Par le biais de ses nouvelles, j'aborde pour la première fois l'écrivain catalan
Enrique Vila-Matas, suite aux billets enthousiastes d'une amie babeliote.
Dés la première, « La Houle », je suis sous le charme, une prose intelligente et espiègle, d'un humour décalé. Matas joue à entremêler le réel et la fiction, cette fine ligne de démarcation entre la littérature et la vie dont il se délecte, et nous avec.
Il poursuit avec « Villa Mirador », un homme qui devient du jour au lendemain “plus personne”, et se confie au téléphone à notre narrateur, choisi au hasard dans l'annuaire. Non, ce n'est pas de la SF ou du fantastique, beaucoup plus subtil, le charme fou des identités interchangeables.....
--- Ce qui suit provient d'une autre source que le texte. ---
(* ===== verification/Resources.v ===== *)
(** * Requesting a board's resources

    The targets ask LiteX for the resources of a board one by one. LiteX's
    bookkeeping is third-party: the class [Litex] names what it offers,
    [LitexLaws] what its documentation promises. A pair of lists is an
    instance. The theorems about the targets hold for every instance. *)
From S2P Require Import Prelude PyStr Platform.

#[local] Open Scope string_scope.

Abbreviation connectors := (list (string * connector)).

(** Is [r] an answer to a request for [n], and for number [k] if one is
    given? *)
Definition answers (n : string) (k : option Z) (r : resource) : bool :=
  String.eqb (res_name r) n &&
  match k with
  | None => true
  | Some z => match res_number r with Nr z' => (z' =? z)%Z | NotNr _ => false end
  end.

(** ** Pins: what an identifier of a [Pins] constraint stands for *)

Fixpoint digits_val (acc : nat) (s : string) : option nat :=
  match s with
  | EmptyString => Some acc
  | String c s =>
      let n := nat_of_ascii c in
      if (48 <=? n)%nat && (n <=? 57)%nat then digits_val (10 * acc + (n - 48)) s else None
  end.

Definition connector_pin (conns : connectors) (c i : string) : option string :=
  conn ← getitem conns c;
  match conn with
  | ConnPins pins => j ← digits_val 0 i; fields pins !! j
  | ConnMap pins => getitem pins i
  end.

(** The FPGA pin itself, or pin [i] of connector [c] for ["c:i"]. *)
Definition resolve (conns : connectors) (ident : string) : option string :=
  match split_at ":" ident with
  | [p] => Some p
  | [c; i] => connector_pin conns c i
  | _ => None
  end.

Definition resource_pins (conns : connectors) (r : resource) : option (list string) :=
  mapM (resolve conns) (flat_map fields (resource_identifiers r)).

(** ** The interface *)

(** [request]: [platform.request(n, k)]; [None] is ConstraintError.
    [add_extension]: [platform.add_extension(rs)].
    [pads]: the pins a resource that was handed out is placed on. *)
Class Litex (M : Type) := {
  available : M -> list resource;
  conns_of : M -> connectors;
  request : string -> option Z -> M -> option (resource * M);
  add_extension : list resource -> M -> M;
  pads : M -> resource -> option (list string)
}.

(** The first answer is handed out and is no longer available; ConstraintError
    means there is none; an extension's resources become available; an
    identifier is split at white space and looked up in the connectors. *)
Class LitexLaws (M : Type) `{L : Litex M} := {
  request_some : forall n k m r m',
    request n k m = Some (r, m') ->
    conns_of m' = conns_of m /\
    exists a b, available m = (a ++ r :: b)%list /\ answers n k r = true /\
      Forall (fun x => answers n k x = false) a /\ available m' = (a ++ b)%list;
  request_none : forall n k m,
    request n k m = None -> Forall (fun x => answers n k x = false) (available m);
  extension_available : forall rs m,
    available (add_extension rs m) = (available m ++ rs)%list /\
    conns_of (add_extension rs m) = conns_of m;
  pads_spec : forall m r, pads m r = resource_pins (conns_of m) r
}.

(** The first answer in a list, and the rest. *)
Fixpoint pick (n : string) (k : option Z) (l : list resource) : option (resource * list resource) :=
  match l with
  | [] => None
  | r :: l =>
      if answers n k r then Some (r, l)
      else '(x, l') ← pick n k l; Some (x, r :: l')
  end.

(** The reference: the available resources and the connectors. *)
Definition board : Type := list resource * connectors.

#[export] Instance board_litex : Litex board := {
  available := fst;
  conns_of := snd;
  request n k m := '(r, l) ← pick n k m.1; Some (r, (l, m.2));
  add_extension rs m := ((m.1 ++ rs)%list, m.2);
  pads m r := resource_pins m.2 r
}.

Lemma pick_app n k a r b :
  Forall (fun x => answers n k x = false) a -> answers n k r = true ->
  pick n k (a ++ r :: b)%list = Some (r, (a ++ b)%list).
Proof.
  induction 1 as [|x a Hx _ IH]; intros Hr; cbn [pick app]; [by rewrite Hr|].
  by rewrite Hx, (IH Hr).
Qed.

Lemma pick_none n k l : pick n k l = None <-> Forall (fun x => answers n k x = false) l.
Proof.
  induction l as [|r l IH]; cbn [pick]; [split; [constructor | done]|].
  rewrite Forall_cons, <- IH. destruct (answers n k r); [intuition discriminate|].
  destruct (pick n k l) as [[x l']|]; cbn; intuition discriminate.
Qed.

Lemma pick_some n k l r l' :
  pick n k l = Some (r, l') ->
  exists a b, l = (a ++ r :: b)%list /\ answers n k r = true /\
    Forall (fun x => answers n k x = false) a /\ l' = (a ++ b)%list.
Proof.
  revert l'. induction l as [|x l IH]; intros l' H; cbn [pick] in H; [done|].
  destruct (answers n k x) eqn:E; simplify_eq.
  - by exists [], l'.
  - destruct (pick n k l) as [[y l1]|]; simplify_eq/=.
    destruct (IH l1 eq_refl) as (a & b & -> & Hr & Ha & ->).
    exists (x :: a), b. auto using Forall_cons.
Qed.

#[export] Instance board_litex_laws : LitexLaws board.
Proof.
  split; [| | done | done]; cbn [request board_litex available].
  - intros n k m r m' H. destruct (pick n k m.1) as [[x l]|] eqn:E; simplify_eq/=.
    split; [done|]. by apply pick_some.
  - intros n k m H. apply pick_none. by destruct (pick n k m.1) as [[x l]|].
Qed.

(** ** What a target does with its board *)

Inductive io_step :=
| Request (n : string) (k : option Z)
| Extend (rs : list resource)
| TakeAll (n : string)       (** requests 0, 1, ... until ConstraintError *)
| RequestElse (n : string) (k : option Z).  (** a request whose ConstraintError is caught *)

Section machine.
Context {M : Type} {L : Litex M}.

(** [while True: try: l.append(platform.request(n, len(l))) except
    ConstraintError: break], [i] being the length so far. The fuel bounds the
    iterations; [collect_all] gives more than enough. *)
Fixpoint collect (fuel : nat) (n : string) (i : nat) (m : M) : list resource * M :=
  match fuel with
  | O => ([], m)
  | S fuel =>
      match request n (Some (Z.of_nat i)) m with
      | None => ([], m)
      | Some (r, m') => let '(rs, m'') := collect fuel n (S i) m' in (r :: rs, m'')
      end
  end.

Definition collect_all (n : string) (m : M) : list resource * M :=
  collect (S (length (available m))) n 0 m.

(** The resources handed out, in order; [None]: the SoC is not built. *)
Fixpoint run_io (s : list io_step) (m : M) : option (list resource * M) :=
  match s with
  | [] => Some ([], m)
  | Request n k :: s =>
      '(r, m) ← request n k m;
      '(rs, m) ← run_io s m;
      Some (r :: rs, m)
  | Extend l :: s => run_io s (add_extension l m)
  | TakeAll n :: s =>
      let '(rs, m) := collect_all n m in
      '(rs', m) ← run_io s m;
      Some ((rs ++ rs')%list, m)
  | RequestElse n k :: s =>
      match request n k m with
      | Some (r, m) => '(rs, m) ← run_io s m; Some (r :: rs, m)
      | None => run_io s m
      end
  end.

(** The pins of all resources handed out. *)
Definition all_pads (m : M) (rs : list resource) : option (list string) :=
  mjoin <$> mapM (pads m) rs.

(** The script succeeds and gives out every pin at most once. *)
Definition wired (s : list io_step) (m : M) : bool :=
  match run_io s m with
  | Some (rs, m') =>
      match all_pads m' rs with Some ps => bool_decide (NoDup ps) | None => false end
  | None => false
  end.
End machine.

Section laws.
Context {M : Type} {L : Litex M} {LL : LitexLaws M}.

(** Every implementation of the class does what the reference does. *)
Definition view (m : M) : board := (available m, conns_of m).

Lemma request_view n k (m : M) : prod_map id view <$> request n k m = request n k (view m).
Proof using LL.
  cbn [request board_litex view fst snd].
  destruct (request n k m) as [[r m']|] eqn:E; simpl.
  - destruct (request_some _ _ _ _ _ E) as (Hc & a & b & Hm & Hr & Ha & Hm').
    rewrite Hm, (pick_app n k a r b Ha Hr). cbn. unfold view. by rewrite Hm', Hc.
  - apply request_none in E. apply pick_none in E. by rewrite E.
Qed.

Lemma collect_view fuel n i (m : M) :
  prod_map id view (collect fuel n i m) = collect fuel n i (view m).
Proof using LL.
  revert i m. induction fuel as [|fuel IH]; intros i m; [done|]. cbn [collect].
  rewrite <- request_view. destruct (request n _ m) as [[r m']|]; [|done].
  cbn [fmap option_fmap option_map prod_map fst snd]. rewrite <- IH.
  by destruct (collect fuel n (S i) m').
Qed.

Lemma run_io_view s (m : M) : prod_map id view <$> run_io s m = run_io s (view m).
Proof using LL.
  revert m. induction s as [|[n k|l|n|n k] s IH]; intros m; cbn [run_io]; [done| | | |].
  - rewrite <- request_view. destruct (request n k m) as [[r m']|]; [|done].
    cbn. rewrite <- IH. by destruct (run_io s m') as [[rs m'']|].
  - rewrite IH. f_equal. unfold view. by destruct (extension_available l m) as [-> ->].
  - unfold collect_all. change (available (view m)) with (available m). rewrite <- collect_view.
    destruct (collect _ n 0 m) as [rs m']. cbn. rewrite <- IH. by destruct (run_io s m') as [[rs' m'']|].
  - rewrite <- request_view. destruct (request n k m) as [[r m']|]; cbn; [|apply IH].
    rewrite <- IH. by destruct (run_io s m') as [[rs m'']|].
Qed.

Lemma run_io_reference s (m : M) rs b :
  run_io s (view m) = Some (rs, b) -> exists m', run_io s m = Some (rs, m') /\ view m' = b.
Proof using LL.
  rewrite <- run_io_view. destruct (run_io s m) as [[rs' m']|]; [|done].
  cbn. intros [= <- <-]. by exists m'.
Qed.

Lemma all_pads_view (m : M) rs : all_pads m rs = all_pads (view m) rs.
Proof using LL.
  unfold all_pads. f_equal. apply mapM_ext. intros r. by rewrite pads_spec.
Qed.

Lemma wired_view s (m : M) : wired s m = wired s (view m).
Proof using LL.
  unfold wired. rewrite <- run_io_view. destruct (run_io s m) as [[rs m']|]; [|done].
  cbn. by rewrite all_pads_view.
Qed.

Lemma wired_spec s (m : M) :
  wired s m = true ->
  exists rs m' ps, run_io s m = Some (rs, m') /\ all_pads m' rs = Some ps /\ NoDup ps.
Proof using Type.
  unfold wired. destruct (run_io s m) as [[rs m']|]; [|done].
  destruct (all_pads m' rs) as [ps|] eqn:Hp; [|done]. intros H%bool_decide_eq_true. eauto 6.
Qed.
End laws.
Dix-huit récits inégales en longueur, plus ou moins “noirs”, imprégnés de folie, où le suicide est souvent au rendez-vous et l'ombre de Franco s'y reflète de temps en temps. le
tout servi d'une intrigue dont la structure aérienne, réjouit, amuse et fait réfléchir. Mes préférés étant, “
Dante t'envoie le bonjour”, un bonjour qui va coûter cher, “Le vampire amoureux”, Nosferatu brisé et en extase devant la beauté du mal parfait, “Souvenirs inventés”, sublimes réflexions sur la Vie, le métier d'écrivain et la littérature, et “La modestie”, les mémoires d'un voleur de phrases d'autobus. Mais je ne peux, ne pas mentionner la nouvelle avec
Sophie Calle, “ Parce qu'elle ne l'a pas demandé “. Calle, voulant simplement changer de vie, demande à Vila-Matas, « .....toi, tu écris une histoire et moi, je la vis. », une aventure rocambolesque dans les dédales de l'imagination.
Les amateurs d'action doivent ici passer leur chemin. Ces histoires sur la vacuité et le tragique de l'existence ne mènent nul part, pourtant on s'y accroche comme une moule à son rocher. Une première lecture de Vila-Matas qui me fait penser aux tableaux de Magritte ( même les titres des tableaux et ceux des nouvelles sont dans la même veine), tous les ingrédients y sont: l'humour décalé, l'absurde, le trompe l'oeil...inutile de chercher la réalité derrière, elle n'existe pas, derrière c'est l'immense vide de notre condition mortelle......pour autant aucune tristesse.
“....je ne voulais pas faire un pas de plus dans l'abîme du vide et passer de la littérature à la vie. Plus encore, je ne souhaitais pas laisser mon écriture dans ce trou ténébreux qu'on appelle la vie.”